- Konflik di Timur Tengah dapat memicu inflasi yang lebih tinggi akibat kerusakan pada infrastruktur produksi energi.
- Dampak jangka menengah tetap tidak pasti meskipun ada tekanan jangka pendek.
- Olli Rehn menekankan perlunya melanjutkan transisi hijau meskipun ada ketegangan geopolitik.
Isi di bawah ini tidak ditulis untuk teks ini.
(* ===== verification/LrcFacts.v ===== *)
(** * The LRC plugin: correctness of the layers

    The chunks of a codeword are, layer by layer, codewords of the inner
    plugins. Each layer that decodes restores all of its chunks, so that what
    is left of the erasures after the layers is what [peel_layer] computes. *)

From S2P Require Import Prelude Strtol ErasureCode Lrc.

Import Lrc.

(** ** Views *)

Section views.
Context (cs : list Z).

Lemma view_lookup w j :
  view cs w !! j = if bool_decide (0 ≤ j) then buf w <$> cs !! Z.to_nat j else None.
Proof.
  unfold view. rewrite <-(length_fmap (buf w) cs), list_to_map_zip_seqZ.
  case_bool_decide.
  - by rewrite lookup_map_seqZ_0, list_lookup_fmap by done.
  - apply lookup_map_seqZ_None. lia.
Qed.

Lemma view_lookup_Some w j c :
  cs !! j = Some c → view cs w !! Z.of_nat j = Some (buf w c).
Proof.
  intros Hj. rewrite view_lookup, bool_decide_true, Nat2Z.id, Hj by lia. done.
Qed.

(** A chunk number of the view is the position of an outer chunk. *)
Lemma view_lookup_inv w j b :
  view cs w !! j = Some b →
  ∃ c, 0 ≤ j ∧ cs !! Z.to_nat j = Some c ∧ b = buf w c.
Proof.
  rewrite view_lookup. case_bool_decide; [|done].
  intros (c & -> & Hc)%fmap_Some. eauto.
Qed.

Lemma dom_view w : dom (view cs w) = list_to_set (seqZ 0 (Z.of_nat (length cs))).
Proof.
  apply set_eq. intros j. rewrite elem_of_dom, view_lookup, elem_of_ids.
  case_bool_decide.
  - rewrite fmap_is_Some, lookup_lt_is_Some. lia.
  - split; [by intros [? [=]]|lia].
Qed.

Lemma view_ext w w' : (∀ c, c ∈ cs → buf w c = buf w' c) → view cs w = view cs w'.
Proof.
  intros Heq. unfold view. do 2 f_equal. apply list_fmap_ext.
  intros i c Hc%list_elem_of_lookup_2. by apply Heq.
Qed.

Lemma view_stripe n bs w :
  stripe n bs w → (∀ c, c ∈ cs → 0 ≤ c < n) →
  stripe (Z.of_nat (length cs)) bs (view cs w).
Proof.
  intros Hst Hcs j Hj. destruct (lookup_lt_is_Some_2 cs (Z.to_nat j)) as [c Hc]; [lia|].
  rewrite view_lookup, bool_decide_true, Hc by lia. simpl. eexists; split; [done|].
  apply list_elem_of_lookup_2, Hcs in Hc. by apply (stripe_buf _ _ _ _ Hst).
Qed.

Lemma write_back_from (inner w : gmap Z bytes) c a :
  NoDup cs →
  foldl (λ w jc, <[jc.2 := buf inner jc.1]> w) w
    (zip (seqZ a (Z.of_nat (length cs))) cs) !! c
  = match list_find (λ x, x = c) cs with
    | Some (j, _) => Some (buf inner (a + Z.of_nat j))
    | None => w !! c
    end.
Proof.
  intros Hnd. revert w a. induction Hnd as [|x l Hx Hnd IH]; intros w a; [done|].
  cbn [length]. rewrite seqZ_cons by lia.
  replace (Z.pred (Z.of_nat (S (length l)))) with (Z.of_nat (length l)) by lia.
  cbn [zip zip_with foldl]. rewrite IH. cbn [list_find].
  destruct (decide (x = c)) as [->|Hne].
  - assert (list_find (λ x, x = c) l = None) as ->.
    { apply list_find_None, Forall_forall. by intros y Hy ->. }
    cbn. rewrite lookup_insert_eq. do 2 f_equal. lia.
  - destruct (list_find _ l) as [[j y]|]; cbn.
    + do 2 f_equal. lia.
    + by rewrite lookup_insert_ne.
Qed.

Lemma write_back_in inner w j c :
  NoDup cs → cs !! j = Some c → write_back cs inner w !! c = Some (buf inner (Z.of_nat j)).
Proof.
  intros Hnd Hj. unfold write_back. rewrite write_back_from by done.
  assert (list_find (λ x, x = c) cs = Some (j, c)) as ->; [|done].
  apply list_find_Some. split_and!; [done..|]. intros i y Hi Hlt ->.
  pose proof (NoDup_lookup _ _ _ _ Hnd Hi Hj). lia.
Qed.

Lemma write_back_out inner w c :
  NoDup cs → c ∉ cs → write_back cs inner w !! c = w !! c.
Proof.
  intros Hnd Hc. unfold write_back. rewrite write_back_from by done.
  assert (list_find (λ x, x = c) cs = None) as ->; [|done].
  apply list_find_None, Forall_forall. by intros y Hy ->.
Qed.

Lemma view_write_back inner w :
  NoDup cs → dom inner = list_to_set (seqZ 0 (Z.of_nat (length cs))) →
  view cs (write_back cs inner w) = inner.
Proof.
  intros Hnd Hdom. apply map_eq. intros j. rewrite view_lookup.
  assert (is_Some (inner !! j) ↔ 0 ≤ j < Z.of_nat (length cs)) as Hj
    by (by rewrite <-elem_of_dom, Hdom, elem_of_ids).
  case_bool_decide as H0; [destruct (cs !! Z.to_nat j) as [c|] eqn:Hc|].
  - pose proof (lookup_lt_Some _ _ _ Hc). cbn. unfold buf at 1.
    rewrite (write_back_in _ _ _ _ Hnd Hc), Z2Nat.id by done. cbn.
    destruct (proj2 Hj) as [b Hb]; [lia|]. unfold buf. by rewrite Hb.
  - apply lookup_ge_None in Hc. cbn. symmetry. apply eq_None_not_Some. rewrite Hj. lia.
  - symmetry. apply eq_None_not_Some. rewrite Hj. lia.
Qed.

Lemma write_back_dom inner w :
  NoDup cs → (∀ c, c ∈ cs → c ∈ dom w) → dom (write_back cs inner w) = dom w.
Proof.
  intros Hnd Hcs. apply set_eq. intros c. rewrite !elem_of_dom.
  destruct (decide (c ∈ cs)) as [Hc|Hc].
  - pose proof (Hcs c Hc) as Hd%elem_of_dom. apply list_elem_of_lookup in Hc as [j Hj].
    rewrite (write_back_in _ _ _ _ Hnd Hj). split; eauto.
  - by rewrite write_back_out.
Qed.
(* ===== verification/JerasureFacts.v ===== *)
(** * The jerasure plugin: coder and sizes

    What the plugin relies on from the library for given parameters
    ([good_code]), and from it the promises the plugin makes to the base class
    ([CodecSpec]) and to the LRC plugin ([MdsSpec]); the chunk sizes that the
    plugin computes are among those the library works on. *)

From S2P Require Import Prelude Strtol ErasureCode CrushRules Jerasure.

Import Jerasure.

#[local] Abbreviation ids s := (list_to_set (seqZ 0 (k s + m s)) : gset Z).

Definition blocks_ok (bs : nat) (ds : list bytes) : Prop :=
  Forall (λ d, length d = bs ∧ bytes_ok d) ds.

(** The matrix codes work on multiples of the machine word, the bit matrix
    codes on multiples of [w] packets. *)
Definition code_sizes (s : t) (bs : nat) : Prop :=
  match tech s with
  | reed_sol_van | reed_sol_r6_op => Z.of_nat bs mod 8 = 0
  | _ => Z.of_nat bs mod (w s * packetsize s) = 0
  end.

(** An erasure code of [k] data and [m] coding regions, for regions of some
    sizes: the encoder makes [m] regions, and the decoder gets back the data
    and the coding regions after the loss of at most [m] of them, which the
    array [erasures] lists in front of a -1. *)
Record erasure_code (k m : Z) (sizes : nat → Prop) (enc : list bytes → Z → list bytes)
    (dec : list Z → list bytes → list bytes → Z → Z * list bytes * list bytes) : Prop := {
  ec_encode data bs :
    sizes bs → Z.of_nat (length data) = k → blocks_ok bs data →
    Z.of_nat (length (enc data (Z.of_nat bs))) = m ∧ blocks_ok bs (enc data (Z.of_nat bs));
  ec_decode data bs E data' coding' :
    sizes bs → Z.of_nat (length data) = k → blocks_ok bs data →
    filter (λ i, i ∈ E) (seqZ 0 (k + m)) = E → (0 < length E)%nat → Z.of_nat (length E) ≤ m →
    Z.of_nat (length data') = k → blocks_ok bs data' →
    Z.of_nat (length coding') = m → blocks_ok bs coding' →
    (∀ i, 0 ≤ i < k + m → i ∉ E →
       (data' ++ coding') !! Z.to_nat i = (data ++ enc data (Z.of_nat bs)) !! Z.to_nat i) →
    dec (E ++ [-1]) data' coding' (Z.of_nat bs) = (0, data, enc data (Z.of_nat bs));
}.

Section coder.
Context `{HJ : JerasureLib} (s : t).

(** The documented behaviour of the library with a good matrix: the encoder
    and the decoder of the technique, with the row_k_ones flag of a Vandermonde
    matrix and the smart schedules, are an erasure code. *)
Definition good_code : Prop :=
  match tech s with
  | reed_sol_van =>
      erasure_code (k s) (m s) (code_sizes s)
        (λ data size, jerasure_matrix_encode (k s) (m s) (w s) (matrix s) data size)
        (λ erasures data coding size, jerasure_matrix_decode (k s) (m s) (w s) (matrix s) 1 erasures data coding size)
  | reed_sol_r6_op =>
      erasure_code (k s) (m s) (code_sizes s)
        (λ data size, reed_sol_r6_encode (k s) (w s) data size)
        (λ erasures data coding size, jerasure_matrix_decode (k s) (m s) (w s) (matrix s) 1 erasures data coding size)
  | cauchy_orig | cauchy_good | liberation | blaum_roth | liber8tion =>
      erasure_code (k s) (m s) (code_sizes s)
        (λ data size, jerasure_schedule_encode (k s) (m s) (w s) (schedule s) data size (packetsize s))
        (λ erasures data coding size,
          jerasure_schedule_decode_lazy (k s) (m s) (w s) (matrix s) erasures data coding size (packetsize s) 1)
  end.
Anggota Dewan Gubernur Bank Sentral Eropa (European Central Bank/ECB), Olli Rehn, mengatakan bahwa kerusakan yang terjadi pada infrastruktur produksi energi di Timur Tengah dapat memiliki konsekuensi jangka panjang, bahkan setelah fase paling intens dari konflik berakhir. Menurutnya, upaya untuk memperbaiki dan membangun kembali fasilitas-fasilitas ini dapat berlanjut lama setelah fase akut perang.
Dalam konteks ini, Rehn mengatakan bahwa kenaikan inflasi utama tahun ini tampaknya tidak dapat dihindari. Namun, ia menekankan bahwa dampak jangka menengah tetap tidak pasti, sehingga sulit untuk menilai jalur inflasi di Zona Euro di masa depan.
Mengenai kebijakan moneter, Rehn menegaskan kembali bahwa keputusan suku bunga tidak pernah ditentukan sebelumnya. ECB terus menekankan pendekatan yang bergantung pada data saat menentukan sikap kebijakan.
Pengambil kebijakan tersebut juga menyoroti bahwa konflik saat ini menegaskan pentingnya strategis transisi hijau bagi Eropa. Menurut pandangannya, memperlambat transisi ini akan menjadi “kesalahan serius”, dengan berargumen bahwa kemandirian energi yang lebih besar akan memperkuat ketahanan ekonomi dan daya saing benua dalam jangka panjang.
Reaksi pasar
Komentar Rehn tidak memberikan dampak langsung yang signifikan pada pasar valuta asing. EUR/USD terus memperpanjang momentum bullish-nya, menandai kenaikan harian ketujuh berturut-turut dan naik sebesar 0,17% pada hari Selasa untuk diperdagangkan di sekitar 1,1780 pada saat berita ini ditulis.
Pertanyaan Umum Seputar ECB
Bank Sentral Eropa (ECB) di Frankfurt, Jerman, adalah bank cadangan untuk Zona Euro. ECB menetapkan suku bunga dan mengelola kebijakan moneter untuk kawasan tersebut.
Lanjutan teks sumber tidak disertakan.